The conference takes place on Thursday 18th November from 2-7pm, in the Adams Room, NTU Conference Centre (Burton Street Reception). The event is one of five taking place this autumn in English cities, bringing together journalists, writers, teachers, academics, researchers, university chaplains, faith groups and religious leaders. All media and communications professionals are welcome to book a free place via Eventbrite.

Leading media professionals will share their insights into their newsgathering operations and how they engage with the local community. There will also be the opportunity for journalists and correspondents to pick up stories and question the faith leaders present. Panels, presentations and workshops from those representing the faith and belief groups in Nottingham will give information on the religious landscape of Nottingham – one of the most diverse in Britain.

Sessions will focus on five key themes on how faith and belief directly affect and influence local life.

  • Young people and mental health – local projects, communities and individuals offer their experience of how mental health has become more of a challenge because of the pandemic and explain their programmes to improve wellbeing. Speakers include Rev Dr Michèle Hampson, Warden at Sacrista Prebend Retreat House; and Musharraf Hussain, of the Karimia Institute.

  • Faith on the front line of the health service - how faith motivated and inspired health professionals during the pandemic and the aftermath – Speakers include Dr Jeetendra Rashod, NHS Registrar and member of the Hindu Temple in Nottingham; Georgia Powell, the University of Nottingham’s Social Prescribing Link; Dr Anna Larvin, who works in A&E at the Queens Medical Centre.

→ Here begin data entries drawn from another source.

(** X13: the placement engine raises only for an accelerator with at
    least 1000 MB free on a node that passed the gate of the path taken:
    either scoring it raises, a [ZeroDivisionError] when its total memory
    reads 0 and an [OverflowError] otherwise, or, on the single-accelerator
    path, it was scored and the reason of the decision cannot be rendered,
    a [ValueError], because its index or its free memory has more than
    4300 digits.  When scoring these accelerators does not raise and, on
    the single-accelerator path, their index and free memory have at most
    4300 digits, the engine returns. *)
Theorem placement_raises_from_scoring_or_rendering (gs : dict NodeGPUState.t)
    (gpu_req tp_size : Z) (pod : V1Pod) :
  (forall e : exn,
      find_best_placement gs gpu_req tp_size pod = Raise e ->
      exists (name : string) (st : NodeGPUState.t) (g : GPUInfo.t),
        In (name, st) gs /\
        min_free_count gpu_req tp_size <= NodeGPUState.free_gpus st /\
        In g (NodeGPUState.gpus st) /\
        1000 <= GPUInfo.memory_free g /\
        ((score_single_gpu g st pod = Raise e /\
          ((GPUInfo.memory_total g = 0 /\ e = ZeroDivisionError) \/
           (GPUInfo.memory_total g <> 0 /\ e = OverflowError)))
         \/
         (tp_size <= 1 /\ e = ValueError /\
          (exists s, score_single_gpu g st pod = Ok s) /\
          (~ renders (GPUInfo.gpu_index g) \/ ~ renders (GPUInfo.memory_free g)))))
  /\
  ((forall (name : string) (st : NodeGPUState.t) (g : GPUInfo.t),
       In (name, st) gs ->
       min_free_count gpu_req tp_size <= NodeGPUState.free_gpus st ->
       In g (NodeGPUState.gpus st) ->
       1000 <= GPUInfo.memory_free g ->
       (exists s, score_single_gpu g st pod = Ok s) /\
       (tp_size <= 1 ->
        renders (GPUInfo.gpu_index g) /\ renders (GPUInfo.memory_free g))) ->
   exists res, find_best_placement gs gpu_req tp_size pod = Ok res).
Proof.
  assert (Hraise : forall e : exn,
             find_best_placement gs gpu_req tp_size pod = Raise e ->
             exists (name : string) (st : NodeGPUState.t) (g : GPUInfo.t),
               In (name, st) gs /\
               min_free_count gpu_req tp_size <= NodeGPUState.free_gpus st /\
               In g (NodeGPUState.gpus st) /\
               1000 <= GPUInfo.memory_free g /\
               (score_single_gpu g st pod = Raise e \/
                (tp_size <= 1 /\ e = ValueError /\
                 (exists s, score_single_gpu g st pod = Ok s) /\
                 (~ renders (GPUInfo.gpu_index g) \/
                  ~ renders (GPUInfo.memory_free g))))).
  { intros e. unfold find_best_placement, min_free_count.
    destruct (Z.leb_spec tp_size 1) as [ Hle | Hgt ].
    - rewrite find_single_gpu_placement_scan.
      destruct (foldM _ _ best_init) as [ res | e' ] eqn:Hfold; simpl; [ discriminate | ].
      intros E. injection E as ->.
      destruct (scan_raise _ _ _ _ _ Hfold) as ([[name st] g] & Hin & Hc).
      apply in_eligible_accelerators in Hin. destruct Hin as (Hin & Hfree & Hg).
      exists name, st, g.
      split; [ exact Hin | ]. split; [ exact Hfree | ]. split; [ exact Hg | ].
      unfold single_cand in Hc.
      destruct (Z.ltb_spec (GPUInfo.memory_free g) 1000) as [ Hlt | Hge ];
        [ destruct Hc as [ Hc | [s Hc] ]; discriminate | ].
      split; [ exact Hge | ].
      destruct (score_single_gpu g st pod) as [ s | e' ] eqn:Hs; cbn [bind] in Hc.
      + right. destruct Hc as [ Hc | [s0 Hc] ]; [ discriminate | ].
        injection Hc as _ Hc.
        destruct (str_of_int (GPUInfo.gpu_index g)) as [ idx | e1 ] eqn:Hidx;
          cbn [bind] in Hc.
        * destruct (str_of_int (GPUInfo.memory_free g)) as [ free | e2 ] eqn:Hmem;
            cbn [bind] in Hc; [ discriminate | ].
          injection Hc as ->.
          destruct (str_of_int_raise _ _ Hmem) as [-> Hno].
          split; [ exact Hle | ]. split; [ reflexivity | ]. split; [ eauto | now right ].
        * injection Hc as ->.
          destruct (str_of_int_raise _ _ Hidx) as [-> Hno].
          split; [ exact Hle | ]. split; [ reflexivity | ]. split; [ eauto | now left ].
      + left. destruct Hc as [ Hc | [s0 Hc] ]; [ | discriminate ].
        now injection Hc as ->.
    - rewrite find_multi_gpu_placement_scan.
      destruct (foldM _ _ best_init) as [ res | e' ] eqn:Hfold; simpl; [ discriminate | ].
      intros E. injection E as ->.
      destruct (scan_raise _ _ _ _ _ Hfold) as ([name st] & Hin & Hc).
      unfold multi_cand in Hc.
      destruct (Z.ltb_spec (NodeGPUState.free_gpus st) tp_size) as [ Hlt | Hge ];
        [ destruct Hc as [ Hc | [s Hc] ]; discriminate | ].
      destruct (select_gpu_set st tp_size pod) as [ [ [ [ | i set ] | ] sc ] | e' ] eqn:Hsel;
        simpl in Hc; try (destruct Hc as [ Hc | [s Hc] ]; discriminate).
      destruct Hc as [ Hc | [s Hc] ]; [ | discriminate ].
      injection Hc as ->.
      destruct (select_gpu_set_cases st tp_size pod ltac:(lia)) as (_ & _ & Hr).
      destruct (Hr _ Hsel) as (g & Hg & Hfree & Hs).
      exists name, st, g.
      split; [ exact Hin | ]. split; [ exact Hge | ]. split; [ exact Hg | ].
      split; [ | now left ].
      unfold is_free in Hfree. apply Z.ltb_lt in Hfree. lia. }
  split.
  - intros e H.
    destruct (Hraise e H) as (name & st & g & Hin & Hgate & Hg & Hfree & [ Hs | Hv ]).
    + exists name, st, g.
      split; [ exact Hin | ]. split; [ exact Hgate | ]. split; [ exact Hg | ].
      split; [ exact Hfree | ]. left. split; [ exact Hs | ].
      now apply (score_single_gpu_raise g st pod).
    + exists name, st, g.
      split; [ exact Hin | ]. split; [ exact Hgate | ]. split; [ exact Hg | ].
      split; [ exact Hfree | ]. now right.
  - intros Hall.
    destruct (find_best_placement gs gpu_req tp_size pod) as [ res | e ] eqn:H;
      [ now exists res | ].
    destruct (Hraise e eq_refl) as (name & st & g & Hin & Hgate & Hg & Hfree & Hcase).
    destruct (Hall name st g Hin Hgate Hg Hfree) as [[s Hs'] Hrender].
    destruct Hcase as [ Hs | (Hle & _ & _ & Hno) ]; [ congruence | ].
    destruct (Hrender Hle) as [Hidx Hmem]. tauto.
Qed.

  • Race and religion in Nottingham Culture – Increased awareness and activism since the Black Lives Matter movement has highlighted the challenge of racism in the community and within faith groups. Speakers include Clive Foster, multi faith manager at Nottingham Trent University; and the Rev Paulina Hlawiczka, chaplain at Nottingham University

  • Poverty and care in the pandemic – Places of worship and many individuals stepped in to provide food and care for the vulnerable in the pandemic, motivated by their beliefs and energized by their community organisations. Speakers include Rev Phil Williams, Archdeacon of Nottingham; Rev Liam O’Boyle, Diocesan Partnerships Officer; Patricia Stoat, Salaam Shalom Kitchen in Nottingham, which has been set up by Jews, Muslims and Christians; Gurpreet Singh JI, Siri Guru Singh Sabha Gurdwara, Nottingham;

  • Climate change and the environment - Paul Bodenham, Roman Catholic diocesan lead on the environment.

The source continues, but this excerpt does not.